Less salt and more spices to reduce blood pressure
Sodium is an essential element for the well-being of the body. The problem, however, is that we tend to consume too much through the diet and the limit value of 5 grams of sodium per day is, alas, often exceeded. An excess of sodium has an impact on our health conditions, increasing blood pressure, the risk of developing cardiovascular disease and impaired endothelial function (Grillo et al, Nutrients, 2019). Studies have found that reducing the consumption of salt, which is our main source of sodium, by consuming 3-5 grams per day, has a significant impact on blood pressure, which is significantly reduced, even by 6 mmHg. The greatest benefits were seen in people with hypertension (He et al, BMJ, 2013). However, it can sometimes be difficult to reduce the salt, as foods may seem to lose flavor. Spices are excellent substitutes for salt. Studies have found that using spices, such as rosemary, ginger, cinnamon, cumin, parsley, garlic, onion powder, basil, and turmeric, to name a few, reduced blood pressure in a group of volunteers. This resulted in a 5% reduction in mortality risk. The amount of spice used in the study was 6 grams per day for at least 4 weeks (Petersen et al, Am J Clin Nutr, 2021).
Physical activity against hypertension
Physical activity is recommended both to control and to prevent hypertension. The most beneficial sports to reduce high blood pressure, with a decrease of up to 6 mmHg, have turned out to be brisk walking, yoga, water sports, such as swimming, and playing football, obviously only for those with this passion (Zhu et al, Evid Based Complement Alternat Med, 2022). Other activities such as Tai chi and Qigong, while being excellent for calming the body and mind, have not been shown to be effective against hypertension. Very interesting is the result that practicing yoga in case of prehypertension, a condition of high blood pressure that precedes real hypertension, has been shown to reduce blood pressure and the chances of developing hypertension later on (Khandekar et al., ScientificWorldJournal, 2021). It is important to emphasize that yoga has proved more useful than meditation alone in counteracting hypertension. In fact, yoga is a set of techniques that can benefit and reduce pressure.
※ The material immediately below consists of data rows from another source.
(** The fields of a record at the front of a buffer, as the loops read
    them. *)
Lemma rec_header_fields r (post : bytes) : rec_shape r →
  let hdr := sub 0 37 (encode_rrec r ++ post) in
  sub 0 32 hdr = rr_hash r ∧ sub 32 33 hdr = [rr_flags r] ∧
  from_le (sub 33 37 hdr) = zlen (rr_payload r) ∧
  sub 37 (37 + zlen (rr_payload r)) (encode_rrec r ++ post) = rr_payload r.
Proof.
  intros [Hh Hp]. pose proof (zlen_nonneg (rr_payload r)). pose proof (zlen_nonneg post).
  unfold encode_rrec. rewrite <-!app_assoc. cbv zeta.
  rewrite !sub_sub by lia. rewrite !Z.add_0_l.
  split_and!; [by field|by field| |by field].
  replace (sub 33 37 _) with (to_le 4 (zlen (rr_payload r))) by (symmetry; by field).
  apply from_to_le. split; [done|exact Hp].
Qed.

(** Conversely, a buffer whose front parses as a header with a payload that
    is present starts with a record. *)
Lemma rec_of_header (d : bytes) :
  37 + from_le (sub 33 37 (sub 0 37 d)) ≤ zlen d → 37 ≤ zlen d →
  ∃ r post, d = encode_rrec r ++ post ∧ rec_shape r ∧ rr_hash r = sub 0 32 (sub 0 37 d) ∧
    [rr_flags r] = sub 32 33 (sub 0 37 d) ∧
    zlen (rr_payload r) = from_le (sub 33 37 (sub 0 37 d)).
Proof.
  intros Hn Hl. rewrite !sub_sub in * by lia. rewrite !Z.add_0_l in *.
  set (n := from_le (sub 33 37 d)) in *.
  assert (0 ≤ n < 2 ^ 32) as Hb by (apply (from_le_sub_bound 33 37); lia).
  assert (zlen (sub 32 33 d) = 1) as H1 by (rewrite zlen_sub; lia).
  destruct (sub 32 33 d) as [|f [|? ?]] eqn:Hf; [done| |].
  2: { rewrite !zlen_cons in H1. pose proof (zlen_nonneg l). lia. }
  exists (mk_rrec (sub 0 32 d) f (sub 37 (37 + n) d)), (sub (37 + n) (zlen d) d).
  assert (zlen (sub 37 (37 + n) d) = n) as Hp by (rewrite zlen_sub; lia).
  split_and!; [|split; simpl|done|done|done]; [|rewrite zlen_sub; lia|rewrite Hp; lia].
  unfold encode_rrec. simpl rr_hash. simpl rr_flags. simpl rr_payload. rewrite Hp, <-Hf.
  rewrite (to_le_sub 4 n 33 37 d) by (done || lia).
  rewrite <-!app_assoc, <-!sub_split by lia. by rewrite sub_all.
Qed.

(** Records are self-delimiting. *)
Lemma encode_rrec_inj r1 r2 t1 t2 :
  rec_shape r1 → rec_shape r2 → encode_rrec r1 ++ t1 = encode_rrec r2 ++ t2 → r1 = r2 ∧ t1 = t2.
Proof.
  intros Hs1 Hs2 Heq.
  pose proof (rec_header_fields r1 t1 Hs1) as (A1 & A2 & A3 & A4).
  pose proof (rec_header_fields r2 t2 Hs2) as (B1 & B2 & B3 & B4).
  rewrite Heq in *. assert (r1 = r2) as ->.
  { destruct r1 as [h1 f1 p1], r2 as [h2 f2 p2]. simpl in *. rewrite B3 in A3. rewrite <-A3 in A4.
    rewrite B1 in A1. rewrite B2 in A2. rewrite B4 in A4. by simplify_eq. }
  split; [done|]. by apply app_inv_head in Heq.
Qed.

(** ** The scanning loops *)

(** No valid record starts here: where recovery stops. *)
Definition no_good_prefix `{Blake3} (junk : bytes) : Prop :=
  ∀ r rest, good_rec r → junk ≠ encode_rrec r ++ rest.

(** Reading the header and payload of the record at the cursor. *)
Lemma read_at_pre h (pre tail : bytes) a n s :
  calm s → content s (h_ino h) = pre ++ tail → 0 ≤ a → a + n ≤ zlen tail →
  read_exact_at h (zlen pre + a) n s = (Ok (sub a (a + n) tail), s).
Proof.
  intros Hs Hc ??. pose proof (zlen_nonneg pre).
  rewrite read_exact_at_calm by (rewrite ?Hc, ?zlen_app; done || lia).
  rewrite Hc, <-Z.add_assoc. by rewrite sub_shift.
Qed.

Lemma read_pre h (pre tail : bytes) a n s :
  calm s → content s (h_ino h) = pre ++ tail → h_pos h = zlen pre + a → 0 ≤ a → a + n ≤ zlen tail →
  read_exact h n s = (Ok (sub a (a + n) tail, mk_handle (h_ino h) (zlen pre + a + n)), s).
Proof.
  intros Hs Hc Hp ??. unfold read_exact. rewrite Hp.
  erewrite ibind_step by (by apply read_at_pre). done.
Qed.

Lemma imap_step {S E F A} (f : E → F) (c : M S E A) s a s' :
  c s = (Ok a, s') → imap_err f c s = (Ok a, s').
Proof. by intros H; apply imap_err_Ok. Qed.

Section unsealed.
Context `{Blake3}.

(** One iteration on a valid record. *)
Lemma unsealed_step fuel h pre r post g s :
  calm s → content s (h_ino h) = pre ++ encode_rrec r ++ post → h_pos h = zlen pre → good_rec r →
  unsealed_loop (S fuel) h (zlen (pre ++ encode_rrec r ++ post)) (zlen pre) g s =
  unsealed_loop fuel (mk_handle (h_ino h) (zlen (pre ++ encode_rrec r)))
    (zlen (pre ++ encode_rrec r ++ post)) (zlen (pre ++ encode_rrec r)) (g + 1) s.
Proof.
  intros Hs Hc Hp Hg. pose proof (good_shape r Hg) as Hsh.
  pose proof (zlen_encode_rrec r Hsh) as Hl. destruct Hg as (Hh & Hmax & Hfl).
  pose proof (rec_header_fields r post Hsh) as (A1 & A2 & A3 & A4).
  pose proof (zlen_nonneg (rr_payload r)). pose proof (zlen_nonneg pre). pose proof (zlen_nonneg post).
  unfold RECORD_HEADER_SIZE in Hl. cbn [unsealed_loop]. unfold saturating_sub, RECORD_HEADER_SIZE.
  set (n := zlen (rr_payload r)) in *.
  rewrite (proj2 (Z.eqb_neq _ _)), (proj2 (Z.ltb_ge _ _)) by (rewrite !zlen_app, Hl; lia).
  erewrite ibind_step by (apply imap_step, (read_pre h pre (encode_rrec r ++ post) 0); [done|done|lia|lia|rewrite zlen_app; lia]).
  cbv beta iota zeta. change (0 + (32 + 1 + 4)) with 37. rewrite A1, A2, A3.
  assert (negb (n =? (if negb (Z.land (from_le [rr_flags r]) 1 =? 0) then PAGE_SIZE else n))
    || (PAGE_SIZE * 2 <? n) = false) as ->.
  { rewrite (proj2 (Z.ltb_ge _ _)) by done. rewrite orb_false_r, negb_false_iff, Z.eqb_eq.
    destruct (_ =? 0) eqn:E; [done|]. b2p. by apply Hfl. }
  rewrite (proj2 (Z.ltb_ge _ n)) by (rewrite !zlen_app, Hl; lia).
  erewrite ibind_step by (apply imap_step, (read_pre _ pre (encode_rrec r ++ post) 37);
    [done|done|simpl; lia|lia|rewrite zlen_app; lia]).
  cbv beta iota zeta. rewrite A4, Hh, bool_decide_eq_true_2 by done. cbn [negb h_ino].
  do 2 f_equal; [f_equal|]; rewrite zlen_app, Hl; lia.
Qed.

(** One iteration where no valid record starts: stop, and truncate unless
    the file ends here. *)
Lemma unsealed_stop fuel h pre junk g s :
  calm s → content s (h_ino h) = pre ++ junk → h_pos h = zlen pre → no_good_prefix junk →
  unsealed_loop (S fuel) h (zlen (pre ++ junk)) (zlen pre) g s =
  (Ok (g, zlen pre, if decide (junk = []) then None else Some (zlen pre)), s).
Proof.
  intros Hs Hc Hp Hno. pose proof (zlen_nonneg junk) as Hj. pose proof (zlen_nonneg pre).
  cbn [unsealed_loop]. unfold saturating_sub, RECORD_HEADER_SIZE. rewrite zlen_app.
  replace (Z.max 0 (zlen pre + zlen junk - zlen pre)) with (zlen junk) by lia.
  destruct (decide (junk = [])) as [->|Hne]; [done|].
  rewrite (proj2 (Z.eqb_neq _ _)) by (intros ?; by apply Hne, zlen_0_nil).
  destruct (zlen junk <? _) eqn:Hlt; [done|]. b2p.
  erewrite ibind_step by (apply imap_step, (read_pre h pre junk 0); [done|done|lia|lia|lia]).
  cbv beta iota zeta. change (0 + (32 + 1 + 4)) with 37.
  set (n := from_le (sub 33 37 (sub 0 37 junk))).
  assert (0 ≤ n) by apply from_le_bound.
  destruct (_ || _) eqn:Hsz; [done|]. apply orb_false_iff in Hsz as [Hfl Hmax]. b2p.
  destruct (_ <? n) eqn:Hrem; [done|]. b2p.
  erewrite ibind_step by (apply imap_step, (read_pre _ pre junk 37);
    [done|done|simpl; lia|lia|lia]).
  cbv beta iota zeta. destruct (bool_decide _) eqn:Hh; [|done]. exfalso. b2p.
  destruct (rec_of_header junk) as (r & post & Hd & Hsh & Hr1 & Hr2 & Hr3); [lia..|].
  fold n in Hr3. apply (Hno r post); [|done].
  destruct (rec_header_fields r post Hsh) as (_ & _ & _ & Hpay). rewrite <-Hd, Hr3 in Hpay.
  split_and!; [|lia|].
  - rewrite Hr1, <-Hh, <-Hpay. done.
  - rewrite Hr2. intros Hodd. rewrite (proj2 (Z.eqb_neq _ 0)) in Hfl by done. simpl in Hfl. lia.
Qed.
In addition to breathing and meditation techniques, which counteract stress, which is one of the risk factors for hypertension, yoga also consists of a series of asanas, or positions, effective against hypertension, such as the lateral stretch position, the crescent moon or cobra (Khandekar et al, ScientificWorldJournal, 2021).
Hibiscus tea against hypertension
Hibiscus tea is a tea obtained by infusion from the flowers of hibiscus, or Hibiscus sabdariffa. It has been shown that regularly drinking hibiscus tea led to a reduction in blood pressure values over a period of six weeks. All the volunteers in the study had blood pressure values above 140/90 mmHg at the start of the research. At the end of the study, more than 60% of the volunteers had a pressure below 140/90 mmHg as an effect of taking hibiscus tea. Hibiscus provides anthocyanins, which help keep pressure under control, and in addition has a vasorelaxing action (Al Anbaki et al, Plants, 2021).
The anti-hypertensive action of garlic
Garlic is able to reduce blood pressure in hypertensive people (Ried et al, J Nutr, 2016). In addition to this property, garlic has also been shown to support the immune system and protect it from upper respiratory tract infections (Ried et al, J Nutr, 2016).